Novàtio. Implica l’estinzione di una obbligazione connessa al sorgerne di un’altra sostitutiva
della prima.
Lìtis contestàtio. Estingue l’obbligazione ìpso iùre solo in presenza di alcuni requisiti
processuali.
Contràrius consènsum. Il consenso delle parti estinguer, senza forme particolari, le
obbligazioni sorte dalla stipulazione di contratti consensuali.
Confusione. Ogni qualvolta la poszione di debitore e creditore si concentrano nel medesimo
soggetto.
Estinzione del debitore.

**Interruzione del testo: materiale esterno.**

Definition encode_runtime_command (command : RuntimeCommand) : Encode :=
  match command with
  | RuntimeCore (LoginStart connection_id username player_id) =>
      all_out [write_u8 1; encode_connection_id connection_id; write_string username; encode_player_id player_id]
  | RuntimeCore (UpdateClientView player_id view_distance) =>
      all_out [write_u8 2; encode_player_id player_id; write_u8 view_distance]
  | RuntimeSession (ClientStatus player_id action_id) => all_out [write_u8 3; encode_player_id player_id; write_i8 action_id]
  | RuntimeCore (Gameplay command) => all_out [write_u8 4; encode_gameplay_command command]
  | RuntimeCore (KeepAliveResponse player_id keep_alive_id) =>
      all_out [write_u8 5; encode_player_id player_id; write_i32 keep_alive_id]
  | RuntimeCore (CommandInventoryClick player_id transaction target button validation) =>
      all_out [write_u8 11; encode_player_id player_id; encode_inventory_transaction_context transaction;
        encode_inventory_click_target target; encode_inventory_click_button button;
        encode_inventory_click_validation validation]
  | RuntimeSession (InventoryTransactionAck player_id transaction accepted) =>
      all_out [write_u8 12; encode_player_id player_id; encode_inventory_transaction_context transaction; write_bool accepted]
  | RuntimeCore (CommandCloseContainer player_id window_id) =>
      all_out [write_u8 13; encode_player_id player_id; write_u8 window_id]
  | RuntimeCore (CommandDisconnect player_id) => all_out [write_u8 10; encode_player_id player_id]
  end.
Definition decode_runtime_command : Decode RuntimeCommand :=
  tag ← read_u8;
  match tag with
  | 1 =>
      connection_id ← decode_connection_id; username ← read_string; player_id ← decode_player_id;
      mret (RuntimeCore (LoginStart connection_id username player_id))
  | 2 =>
      player_id ← decode_player_id; view_distance ← read_u8; mret (RuntimeCore (UpdateClientView player_id view_distance))
  | 3 => player_id ← decode_player_id; action_id ← read_i8; mret (RuntimeSession (ClientStatus player_id action_id))
  | 4 => command ← decode_gameplay_command; mret (RuntimeCore (Gameplay command))
  | 5 => player_id ← decode_player_id; keep_alive_id ← read_i32; mret (RuntimeCore (KeepAliveResponse player_id keep_alive_id))
  | 11 =>
      player_id ← decode_player_id; transaction ← decode_inventory_transaction_context;
      target ← decode_inventory_click_target; button ← decode_inventory_click_button;
      validation ← decode_inventory_click_validation;
      mret (RuntimeCore (CommandInventoryClick player_id transaction target button validation))
  | 12 =>
      player_id ← decode_player_id; transaction ← decode_inventory_transaction_context; accepted ← read_bool;
      mret (RuntimeSession (InventoryTransactionAck player_id transaction accepted))
  | 13 => player_id ← decode_player_id; window_id ← read_u8; mret (RuntimeCore (CommandCloseContainer player_id window_id))
  | 10 => player_id ← decode_player_id; mret (RuntimeCore (CommandDisconnect player_id))
  | _ => throw (InvalidValue "invalid runtime command tag")
  end.
Definition runtime_command_fits (c : RuntimeCommand) : bool :=
  match c with
  | RuntimeCore (LoginStart connection_id name p) => unsigned_fits 64 connection_id && utf8_ok name && unsigned_fits 128 p
  | RuntimeCore (UpdateClientView p v) => unsigned_fits 128 p && unsigned_fits 8 v
  | RuntimeSession (ClientStatus p a) => unsigned_fits 128 p && signed_fits 8 a
  | RuntimeCore (Gameplay c) => gameplay_command_fits c
  | RuntimeCore (KeepAliveResponse p k) => unsigned_fits 128 p && signed_fits 32 k
  | RuntimeCore (CommandInventoryClick p transaction target _ validation) =>
      unsigned_fits 128 p && transaction_ok transaction && target_ok target && validation_ok validation
  | RuntimeSession (InventoryTransactionAck p transaction _) => unsigned_fits 128 p && transaction_ok transaction
  | RuntimeCore (CommandCloseContainer p w) => unsigned_fits 128 p && unsigned_fits 8 w
  | RuntimeCore (CommandDisconnect p) => unsigned_fits 128 p
  end.
#[export] Instance runtime_command_codec : Codec encode_runtime_command decode_runtime_command runtime_command_fits.
Proof.
  split; [|intros ?; unfold decode_runtime_command; repeat ends_step]. intros c Hok.
  unfold encode_runtime_command, decode_runtime_command. unfold runtime_command_fits in Hok.
  destruct c as [[]|[]]; cbv beta iota in Hok |- *; split_fits Hok; repeat encode_step.
Qed.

In seguito a morte o a càpitis deminùtio, provoca l’estinzione in
due ipotesi: quando il rapporto obbligatorio si basa sulle qualità della persona, o quando sia
sorto da atto illecito – pertanto non trasmissibile agli eredi.
76
Nelle obbligazioni alternative, vengono dedotte due diverse prestazioni, l’una alternativa
all’altra. La scelta spetta, se non vi sono accordi in merito, al debitore. L’impossibilità
sopravvenuta di una delle due prestazioni, rende obbligatoria l’altra prestazione: se anche
quest’ultima, diviene impossibile, per fatto non imputabile al debitore, l’obbligazione si
estingue.
Nelle obbligazioni facoltative una sola è la prestazione base, a cui fa riferimento ogni effetto,
anche se si riconosce al debitore di liberarsi, spontaneamente, anche con un’altra
prestazione.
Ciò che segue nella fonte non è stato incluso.